O desemprego na Espanha atinge níveis alarmantes e metade dos jovens não tem trabalho, crise no velho mundo é gravíssima
A crise da zona do Euro segue e as indefinições de um plano que contorne as imensas dificuldades econômicas dos países europeus continuam a ser um preocupante problema para o planeta, sem um horizonte próximo de solução.
Milhares perdem seus empregos na Grécia, Itália, Espanha e Portugal.
Os gregos tiveram que se desfazer de seu patrimônio público e proteção social para receber ajuda do Banco Central Europeu e FMI.
O cenário é de depressão na economia do bloco, desemprego e retrocesso nos avanços sociais e trabalhistas alcançados a duras penas ao longo de décadas de conquistas da sociedade.
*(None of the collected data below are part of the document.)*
Lemma find_one_None (c : collection) (flt : dict) :
  find_one c flt = None <-> forall x, x ∈ c -> matches flt x = false.
Proof.
  unfold find_one, find. induction c as [|d c IH]; simpl.
  - split; [|reflexivity]. intros _ x Hx. inversion Hx.
  - destruct (matches flt d) eqn:Hd; simpl.
    + split; [discriminate|]. intros H. rewrite (H d) in Hd; [discriminate|left].
    + rewrite IH. split.
      * intros H x [->|Hx]%elem_of_cons; [exact Hd|exact (H x Hx)].
      * intros H x Hx. apply H. right. exact Hx.
Qed.

Lemma find_one_app_fresh (c : collection) (flt doc : dict) :
  (forall x, x ∈ c -> matches flt x = false) ->
  matches flt doc = true ->
  find_one (c ++ [doc])%list flt = Some doc.
Proof.
  intros Hc Hd. unfold find_one, find.
  induction c as [|d c IH]; simpl.
  - rewrite Hd. reflexivity.
  - rewrite (Hc d) by left. apply IH. intros x Hx. apply Hc. right. exact Hx.
Qed.

Lemma existsb_matches_false (c : collection) (flt : dict) :
  (forall x, x ∈ c -> matches flt x = false) -> existsb (matches flt) c = false.
Proof.
  induction c as [|d c IH]; intros H; simpl; [reflexivity|].
  rewrite (H d) by left. simpl. apply IH. intros x Hx. apply H. right. exact Hx.
Qed.

Lemma coll_set_coll (d : database) (name : string) (c : collection) :
  coll (set_coll d name c) name = c.
Proof. unfold coll, set_coll. simpl. rewrite lookup_insert_eq. reflexivity. Qed.

Lemma coll_set_coll_ne (d : database) (name name' : string) (c : collection) :
  name <> name' -> coll (set_coll d name c) name' = coll d name'.
Proof.
  intros Hne. unfold coll, set_coll. simpl.
  rewrite lookup_insert_ne by exact Hne. reflexivity.
Qed.

(** [update_one] rewrites the first match in place. *)
Lemma update_one_found (c : collection) (flt updates doc : dict) (i : nat) :
  c !! i = Some doc -> matches flt doc = true ->
  (forall j x, (j < i)%nat -> c !! j = Some x -> matches flt x = false) ->
  update_one c flt updates = (<[i := (bson_value <$> updates) ∪ doc]> c, 1).
Proof.
  revert i. induction c as [|d c IH]; intros i Hi Hm Hlt; [discriminate|].
  destruct i as [|i]; simpl in *.
  - injection Hi as ->. rewrite Hm. reflexivity.
  - rewrite (Hlt 0%nat d) by (try lia; reflexivity).
    rewrite (IH i Hi Hm); [reflexivity|].
    intros j x Hj Hx. apply (Hlt (S j) x); [lia|exact Hx].
Qed.
(** ** Executions of one queue

    What runs on a queue: the flow graph's calls of enqueueInsertFlush and
    enqueueDelFlush (through flushBufferData and flushDelData), inject and
    close; the waitFinish goroutine of every runner; the handleInjection
    goroutine of every inject handler.  A label names one atomic action;
    [stepf l q] is the queue after it, or [None] when the action cannot
    take place in [q] (its goroutine is not there, or it has to wait).
    Sections guarded by injectMut or tailMut are atomic; the calls that
    create a runner come from one flow-graph node and so one after the
    other. *)
Inductive label :=
  (* flow graph *)
  | L_enqueueInsert (half : insertHalf)
  | L_enqueueDel (p : MsgPosition) (half : deleteHalf)
  | L_inject (i : taskInjection)
  | L_close
  (* runner r *)
  | L_post (r : nat)
  | L_notifyBegin (r : nat)
  | L_notifyEnd (r : nat)
  | L_finish (r : nat)
  (* inject handler h *)
  | L_receive (h : nat)
  | L_setTail (h : nat)
  | L_injected (h : nat)
  | L_injectOver (h : nat)
  | L_closeDone (h : nat).

Global Instance insertHalf_eq_dec : EqDecision insertHalf.
Proof. solve_decision. Defined.
Global Instance DelDataBuf_eq_dec : EqDecision DelDataBuf.
Proof. solve_decision. Defined.
Global Instance deleteHalf_eq_dec : EqDecision deleteHalf.
Proof. solve_decision. Defined.
Global Instance label_eq_dec : EqDecision label.
Proof. solve_decision. Defined.

(** Modelled from the spec: flushTaskRunner.waitFinish (flush_task.go is not
    part of the sources).  §4.9: the runner's finishSignal is chained after
    the tailCh current at its creation; (2) "The runner, once its
    prerequisites are done (insert + delete subtasks both submitted and
    executed), writes its FlushPack to storage and invokes postTask";
    (3) "postTask removes the runner from working, decrements runningTasks
    ... It invokes postInjection if installed, then calls notifyFunc(pack)";
    tailCh is "a signal that is closed when the current tail task
    completes".  So: wait for both halves and for startSignal, call
    postTask, call notifyFunc, close finishSignal. *)
Definition runner_step (l : label) (q : orderFlushQueue) : option orderFlushQueue :=
  match l with
  | L_post r =>
      t ← runners q !! r;
      ih ← insertPart t;
      dh ← deletePart t;
      if bool_decide (stage t = Waiting) && isClosedChan (startSignal t) q then
        let '(pack, q1) := postTask (getFlushPack t ih dh) None q in
        Some (set_runner r (with_stage Posted (with_pack pack t)) q1)
      else None
  | L_notifyBegin r =>
      t ← runners q !! r;
      if bool_decide (stage t = Posted)
      then Some (set_runner r (with_stage Notifying t) q) else None
  | L_notifyEnd r =>
      t ← runners q !! r;
      if bool_decide (stage t = Notifying)
      then Some (set_runner r (with_stage Notified t) q) else None
  | L_finish r =>
      t ← runners q !! r;
      if bool_decide (stage t = Notified)
      then Some (close_chan (finishSignal t) (set_runner r (with_stage Finished t) q))
      else None
  | _ => None
  end.

(** handleInjection, one statement per step. *)
Definition handler_step (l : label) (q : orderFlushQueue) : option orderFlushQueue :=
  match l with
  | L_receive h =>
      match handlers q !! h, injectCh q with
      | Some HSelect, inject :: rest =>
          Some (set_handler h (HReceived inject)
                  (mkorderFlushQueue (once_done q) (queue_segmentID q) rest (working q)
                     (tailCh q) (runningTasks q) (injectHandler q) (postInjection q)
                     (runners q) (handlers q) (closedChans q) (nextChan q)))
      | _, _ => None
      end
  | L_setTail h =>
      match handlers q !! h with
      | Some (HReceived inject) =>
          let injectDone := nextChan q in
          Some (set_handler h (HTailSet inject injectDone)
                  (mkorderFlushQueue (once_done q) (queue_segmentID q) (injectCh q)
                     (working q) (Some injectDone) (runningTasks q) (injectHandler q)
                     (postInjection q) (runners q) (handlers q) (closedChans q)
                     (S injectDone)))
      | _ => None
      end
  | L_injected h =>
      match handlers q !! h with
      | Some (HTailSet inject injectDone) =>
          Some (set_handler h (HInjected inject injectDone) q)
      | _ => None
      end
  | L_injectOver h =>
      match handlers q !! h with
      | Some (HInjected inject injectDone) =>
          Some (set_handler h (HReleased inject injectDone) q)
      | _ => None
      end
  | L_closeDone h =>
      match handlers q !! h with
      | Some (HReleased inject injectDone) =>
          Some (set_handler h HSelect (close_chan injectDone q))
      | _ => None
      end
  | _ => None
  end.

Definition stepf (l : label) (q : orderFlushQueue) : option orderFlushQueue :=
  match l with
  | L_enqueueInsert half =>
      '(r, q1) ← getFlushTaskRunner (ih_pos half) q; Some (recordInsert r half q1)
  | L_enqueueDel p half =>
      '(r, q1) ← getFlushTaskRunner p q; Some (recordDelete r half q1)
  | L_inject i => inject i q
  | L_close =>
      match injectHandler q with
      | Some h => handler_close h q
      | None => Some q
      end
  | L_post _ | L_notifyBegin _ | L_notifyEnd _ | L_finish _ => runner_step l q
  | L_receive _ | L_setTail _ | L_injected _ | L_injectOver _ | L_closeDone _ =>
      handler_step l q
  end.

(** An execution: the labels in the order they happen. *)
Fixpoint run (ls : list label) (q : orderFlushQueue) : option orderFlushQueue :=
  match ls with
  | [] => Some q
  | l :: ls' => q' ← stepf l q; run ls' q'
  end.

(** The queue getFlushQueue hands out for a segment it sees for the first
    time. *)
Definition freshQueue (segID : UniqueID) : orderFlushQueue :=
  init (newOrderFlushQueue segID).

(** ** rendezvousFlushManager *)

Record rendezvousFlushManager := mkrendezvousFlushManager {
  (* segment id => flush queue *)
  dispatcher : gmap UniqueID orderFlushQueue;
  (* whether the embedded kv.BaseKV is non-nil *)
  manager_hasKV : bool
}.

(** getFlushQueue: LoadOrStore a new queue, init it, and return it.  The
    queue is a pointer in Go; here the caller writes the queue back. *)
Definition getFlushQueue (segID : UniqueID) (m : rendezvousFlushManager) : orderFlushQueue :=
  init (default (newOrderFlushQueue segID) (dispatcher m !! segID)).

Definition putFlushQueue (segID : UniqueID) (q : orderFlushQueue)
    (m : rendezvousFlushManager) : rendezvousFlushManager :=
  mkrendezvousFlushManager (<[segID := q]> (dispatcher m)) (manager_hasKV m).

Definition int64_of (x : Z) : Z := (x + 2 ^ 63) mod 2 ^ 64 - 2 ^ 63.
Definition uint32_of (x : Z) : Z := x mod 2 ^ 32.

Section manager.
Context `{FlushEnv E}.

(** runFlushInsert / runFlushDel: the half is taken once; taking it runs the
    task's storage write. *)
Definition runFlushInsert (r : nat) (task : flushBufferTask)
    (binlogs statslogs : gmap UniqueID string) (flushed dropped : bool)
    (p : MsgPosition) (q : orderFlushQueue) (e : E) : orderFlushQueue * E :=
  match runners q !! r with
  | Some t =>
      match insertPart t with
      | Some _ => (q, e)
      | None =>
          let '(er, e1) := flushData task e in
          (recordInsert r (mkinsertHalf binlogs statslogs flushed dropped p er) q, e1)
      end
  | None => (q, e)
  end.

Definition runFlushDel (r : nat) (task : flushBufferTask)
    (deltaLogs : option DelDataBuf) (q : orderFlushQueue) (e : E) : orderFlushQueue * E :=
  match runners q !! r with
  | Some t =>
      match deletePart t with
      | Some _ => (q, e)
      | None =>
          let '(er, e1) := flushData task e in
          (recordDelete r (mkdeleteHalf deltaLogs er) q, e1)
      end
  | None => (q, e)
  end.

(** enqueueInsertBuffer put insert buffer data into queue *)
Definition enqueueInsertFlush (task : flushBufferTask)
    (binlogs statslogs : gmap UniqueID string) (flushed dropped : bool)
    (p : MsgPosition) (q : orderFlushQueue) (e : E) : option (orderFlushQueue * E) :=
  '(r, q1) ← getFlushTaskRunner p q;
  Some (runFlushInsert r task binlogs statslogs flushed dropped p q1 e).
(* ------------------------------------------------------------------ *)
(** ** Outcomes of a render step                                        *)
(* ------------------------------------------------------------------ *)

Inductive JsError : Type :=
| TypeError (msg : string)      (* property read on null or undefined *)
| AssetError (src : string).    (* an image that cannot be opened *)

Inductive Outcome (A : Type) : Type :=
| Ok (a : A)
| Throw (e : JsError)
| Unmodelled.

Arguments Ok {A} a.
Arguments Throw {A} e.
Arguments Unmodelled {A}.

Definition bind {A B : Type} (m : Outcome A) (k : A -> Outcome B) : Outcome B :=
  match m with
  | Ok a => k a
  | Throw e => Throw e
  | Unmodelled => Unmodelled
  end.

Notation "'do' x <- m ; k" := (bind m (fun x => k))
  (at level 10, x pattern, m at level 100, k at level 200).

Section Loops.
Context {A St : Type}.

(** [for (const a of l) { ... }]: the loop body [f] threads the state and
    the loop ends at the first throw. *)
Section ForOf.
Variable f : St -> A -> Outcome St.
Fixpoint forEach (l : list A) (s : St) : Outcome St :=
  match l with
  | [] => Ok s
  | a :: l' => do s' <- f s a; forEach l' s'
  end.
End ForOf.

(** [l.forEach((a, i) => { ... })], the index starting at [i]. *)
Section ForEachIndexed.
Variable f : nat -> St -> A -> Outcome St.
Fixpoint forEachIdx (i : nat) (l : list A) (s : St) : Outcome St :=
  match l with
  | [] => Ok s
  | a :: l' => do s' <- f i s a; forEachIdx (S i) l' s'
  end.
End ForEachIndexed.
End Loops.

(* ------------------------------------------------------------------ *)
(** ** The drawing layer: primitives and the document                   *)
(* ------------------------------------------------------------------ *)

(** The option bag of [doc.text]. *)
Record TextOpts : Type := mkTextOpts {
  o_align : option string;
  o_width : option Q;
  o_link : option string;
  o_underline : option bool;
  o_strike : option bool;
  o_oblique : option bool;
  o_indent : option Q;
  o_lineGap : option Q;
  o_continued : option bool
}.

Definition noOpts : TextOpts :=
  mkTextOpts None None None None None None None None None.

(** The option bag of [doc.image]. *)
Record ImageOpts : Type := mkImageOpts {
  i_width : option Q;
  i_height : option Q;
  i_fit : option (Q * Q);
  i_align : option string;
  i_valign : option string
}.

(** What reaches the page.  The first argument is the page index. *)
Inductive Prim : Type :=
| PText (page : nat) (font : string) (size : Q) (color : string)
        (text : string) (x y : Q) (opts : TextOpts)
| PFillRect (page : nat) (x y w h : Q) (color : string) (opacity : Q)
| PStrokeRect (page : nat) (x y w h : Q) (color : string) (lineWidth : Q)
| PLine (page : nat) (x1 y1 x2 y2 : Q) (color : string) (lineWidth : Q)
| PImage (page : nat) (src : string) (x y : Q) (opts : ImageOpts)
| PLink (page : nat) (x y w h : Q) (url : string)
| PNewPage (page : nat).

Definition primPage (p : Prim) : nat :=
  match p with
  | PText pg _ _ _ _ _ _ _ => pg
  | PFillRect pg _ _ _ _ _ _ => pg
  | PStrokeRect pg _ _ _ _ _ _ => pg
  | PLine pg _ _ _ _ _ _ => pg
  | PImage pg _ _ _ _ => pg
  | PLink pg _ _ _ _ _ => pg
  | PNewPage pg => pg
  end.

(** The text layer: the characters a text extractor sees. *)
Definition visibleText (p : Prim) : option string :=
  match p with
  | PText _ _ _ _ t _ _ _ => Some t
  | _ => None
  end.

(** The annotation layer: the URIs bound to clickable regions, whether by
    [doc.link] or by the [link] option of [doc.text]. *)
Definition annotationUrl (p : Prim) : option string :=
  match p with
  | PLink _ _ _ _ _ u => Some u
  | PText _ _ _ _ _ _ _ o => if Js.truthyS (o_link o) then o_link o else None
  | _ => None
  end.

Record Doc : Type := mkDoc {
  page_width : Q;
  page_height : Q;
  margin_top : Q;
  margin_bottom : Q;
  margin_left : Q;
  margin_right : Q;
  doc_x : Q;
  doc_y : Q;
  cur_page : nat;          (* index of the page being written *)
  page_count : nat;        (* doc.bufferedPageRange().count *)
  cur_font : string;
  cur_size : Q;
  fill_color : string;
  stroke_color : string;
  line_width : Q;
  rng : nat;               (* how many times Math.random was called *)
  out : list Prim          (* what the engine had drawn, oldest first *)
}.

(** The world outside the engine. *)
Record Backend : Type := mkBackend {
  (* [doc.currentLineHeight(true)] for a font and a size *)
  currentLineHeight : string -> Q -> Q;
  (* the lines into which the line wrapper breaks a string, given the
     font, the size, the wrapping width and the options: one entry per
     line in order, [true] when a break ends the line (the wrapper then
     tests whether another line fits on the page), [false] for the tail
     of the string *)
  wrap : string -> Q -> Q -> TextOpts -> string -> list bool;
  (* [doc.widthOfString(t, opts)] *)
  widthOfString : string -> Q -> TextOpts -> string -> Q;
  (* rendered height of an image; [None] when it cannot be opened *)
  imageHeight : string -> ImageOpts -> option Q;
  (* the successive values of [Math.random()] *)
  mathRandom : nat -> Q
}.

Module PDFKit.
Section Ops.
Variable B : Backend.

Definition setXY (x y : Q) (d : Doc) : Doc :=
  mkDoc (page_width d) (page_height d) (margin_top d) (margin_bottom d)
        (margin_left d) (margin_right d) x y (cur_page d) (page_count d)
        (cur_font d) (cur_size d) (fill_color d) (stroke_color d)
        (line_width d) (rng d) (out d).

Definition setX (x : Q) (d : Doc) : Doc := setXY x (doc_y d) d.
Definition setY (y : Q) (d : Doc) : Doc := setXY (doc_x d) y d.

Definition emit (p : Prim) (d : Doc) : Doc :=
  mkDoc (page_width d) (page_height d) (margin_top d) (margin_bottom d)
        (margin_left d) (margin_right d) (doc_x d) (doc_y d) (cur_page d)
        (page_count d) (cur_font d) (cur_size d) (fill_color d)
        (stroke_color d) (line_width d) (rng d) (out d ++ [p]).

(** [doc.font(f).fontSize(s).fillColor(c)] *)
Definition setFont (f : string) (s : Q) (c : string) (d : Doc) : Doc :=
  mkDoc (page_width d) (page_height d) (margin_top d) (margin_bottom d)
        (margin_left d) (margin_right d) (doc_x d) (doc_y d) (cur_page d)
        (page_count d) f s c (stroke_color d) (line_width d) (rng d) (out d).

Definition fillColor (c : string) (d : Doc) : Doc :=
  setFont (cur_font d) (cur_size d) c d.

(** [doc.strokeColor(c).lineWidth(w)] *)
Definition setStroke (c : string) (w : Q) (d : Doc) : Doc :=
  mkDoc (page_width d) (page_height d) (margin_top d) (margin_bottom d)
        (margin_left d) (margin_right d) (doc_x d) (doc_y d) (cur_page d)
        (page_count d) (cur_font d) (cur_size d) (fill_color d) c w
        (rng d) (out d).

Definition tickRandom (d : Doc) : Doc :=
  mkDoc (page_width d) (page_height d) (margin_top d) (margin_bottom d)
        (margin_left d) (margin_right d) (doc_x d) (doc_y d) (cur_page d)
        (page_count d) (cur_font d) (cur_size d) (fill_color d)
        (stroke_color d) (line_width d) (S (rng d)) (out d).

(** [doc.addPage()]: a page is appended, becomes current, and the cursor
    goes to its top-left content corner. *)
Definition addPage (d : Doc) : Doc :=
  mkDoc (page_width d) (page_height d) (margin_top d) (margin_bottom d)
        (margin_left d) (margin_right d) (margin_left d) (margin_top d)
        (page_count d) (S (page_count d)) (cur_font d) (cur_size d)
        (fill_color d) (stroke_color d) (line_width d) (rng d)
        (out d ++ [PNewPage (page_count d)]).

(** [doc.switchToPage(i)] *)
Definition switchToPage (i : nat) (d : Doc) : Doc :=
  mkDoc (page_width d) (page_height d) (margin_top d) (margin_bottom d)
        (margin_left d) (margin_right d) (doc_x d) (doc_y d) i
        (page_count d) (cur_font d) (cur_size d) (fill_color d)
        (stroke_color d) (line_width d) (rng d) (out d).

(** Width of the content area of the current page. *)
Definition contentWidth (d : Doc) : Q :=
  page_width d - margin_left d - margin_right d.

(** [doc.page.maxY()]: the bottom of the content area. *)
Definition pageBottom (d : Doc) : Q := page_height d - margin_bottom d.

(** [doc.continueOnNewPage()], PDFKit's own page break: like [addPage],
    but not a call of the engine. *)
Definition continueOnNewPage (d : Doc) : Doc :=
  mkDoc (page_width d) (page_height d) (margin_top d) (margin_bottom d)
        (margin_left d) (margin_right d) (margin_left d) (margin_top d)
        (page_count d) (S (page_count d)) (cur_font d) (cur_size d)
        (fill_color d) (stroke_color d) (line_width d) (rng d) (out d).

(** The line wrapper's [nextSection]: the text goes on at the top of a new
    page, at the horizontal position where the call began. *)
Definition nextSection (startX : Q) (d : Doc) : Doc :=
  setX startX (continueOnNewPage d).
(** * duplicateRemover.py: grouping, fingerprinting and consolidation of
      duplicate artifacts

    A shallow embedding of [src/duplicateRemover.py].  The file system the
    script works on is an explicit value ([world]); every function of the
    script that touches it becomes a state transformer; the one call that can
    raise past its caller ([_safe_ctime]) runs, with everything above it, in
    a small state-and-exception monad.

    What the model leaves out: [print] (the console), the text of exception
    messages, directories as glob matches (a directory is only the [pdir] of
    the files below it), names with the metacharacters of [glob], and an
    output folder lying inside the input folder.  The commented-out
    geodatabase class and pass are not part of the program. *)

From Stdlib Require Import ZArith List String Ascii Bool Lia Arith.
From Stdlib Require Import Permutation Sorted.
Import ListNotations.

Local Open Scope string_scope.
Local Open Scope list_scope.

(* ===================================================================== *)
(** * hashlib.sha256 *)
(* ===================================================================== *)

(** The digest of the standard library ([hashlib.sha256]) on a byte string,
    FIPS 180-4.  Words are 32-bit integers held in [Z], wrap-around written
    out with [w32]. *)
Module Sha256.
Local Open Scope Z_scope.

Definition w32 (x : Z) : Z := x mod 4294967296.
Definition add32 (x y : Z) : Z := w32 (x + y).
Definition rotr (n x : Z) : Z :=
  w32 (Z.lor (Z.shiftr x n) (Z.shiftl x (32 - n))).
Definition not32 (x : Z) : Z := Z.lxor x 4294967295.

Definition Ch (x y z : Z) := Z.lxor (Z.land x y) (Z.land (not32 x) z).
Definition Maj (x y z : Z) :=
  Z.lxor (Z.lxor (Z.land x y) (Z.land x z)) (Z.land y z).
Definition Sigma0 x := Z.lxor (Z.lxor (rotr 2 x) (rotr 13 x)) (rotr 22 x).
Definition Sigma1 x := Z.lxor (Z.lxor (rotr 6 x) (rotr 11 x)) (rotr 25 x).
Definition sigma0 x := Z.lxor (Z.lxor (rotr 7 x) (rotr 18 x)) (Z.shiftr x 3).
Definition sigma1 x := Z.lxor (Z.lxor (rotr 17 x) (rotr 19 x)) (Z.shiftr x 10).

(** The first 64 primes. *)
Definition primes : list Z :=
  [ 2; 3; 5; 7; 11; 13; 17; 19; 23; 29; 31; 37; 41; 43; 47; 53; 59; 61; 67;
    71; 73; 79; 83; 89; 97; 101; 103; 107; 109; 113; 127; 131; 137; 139; 149;
    151; 157; 163; 167; 173; 179; 181; 191; 193; 197; 199; 211; 223; 227; 229;
    233; 239; 241; 251; 257; 263; 269; 271; 277; 281; 283; 293; 307; 311 ].

(** The integer cube root, by bisection between [lo] and [hi]. *)
Fixpoint icbrt (fuel : nat) (lo hi n : Z) : Z :=
  match fuel with
  | O => lo
  | S fuel' =>
      let mid := (lo + hi) / 2 in
      if mid =? lo then lo
      else if mid * mid * mid <=? n then icbrt fuel' mid hi n
      else icbrt fuel' lo mid n
  end.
Os emergentes, incluindo o Brasil, são vistos como peças chaves para a implementação de um plano bem sucedido de ajuda financeira aos países mais afetados.
A troco de que?
É solicitado as economias do G20 maior participação no aporte de mais recursos ao FMI.
Quem diria?
A solidariedade entre as nações deve imperar em momentos como este, mas aqueles que são convocados para ajudar substancialmente a resolver tamanha crise precisam ser ouvidos e terem consideradas suas reivindicações para participarem deste esforço multilateral.
O ministro da Fazenda brasileiro, Guido Mantega, afirmou que os países emergentes podem ajudar, desde que duas condições, básicas, sejam atendidas: mais poder em uma reforma do FMI e que os países da própria zona do euro contribuam mais com seus próprios fundos para a ajuda.
O FMI costumeiramente foi usado para abrir espaços políticos com receituário neoliberal nos países em desenvolvimento durante décadas, abrindo mercados para os países desenvolvidos, desprotegendo trabalhadores e impondo uma agenda de recessão, dilapidação do patrimônio público nacional, desemprego em massa e o agravamento de distúrbios sociais, em troca de "ajudas" financeiras limitadas para a América Latina, Ásia e Leste Europeu.
Guido Mantega foi firme no recado a zona do Euro: "Os países emergentes somente ajudarão sob duas condições: primeiro que eles (os países da zona do euro) reforcem sua rede de proteção (o fundo europeu de ajuda aos países em dificuldades) e segundo, que a reforma do FMI seja implementada".
Com informações da BBC Brasil
Pedir socorro é um direito vital de quem sucumbe às adversidades, ajudar países em crise é um dever moral das nações que podem amparar aquelas que afundam nos retrocessos social e econômico.
Mas ajuda sem alterar as correlações de força hoje existentes nos organismos internacionais financeiros, os mesmos que impõe severas receitas recessivas aos países em desenvolvimento e nada fazem para evitar o desperdício e políticas equivocadas em países desenvolvidos, desta forma soa como uma demostração de arrogância, de quem acredita que pode forçar o auxílio de outrem de "graça", sem oferecer nada em troca, esforçar-se mais, ou encarar qualquer negociação justa.
Os países em desenvolvimento podem e devem fazer valer suas aspirações por mais espaço nas instâncias decisórias multilaterais.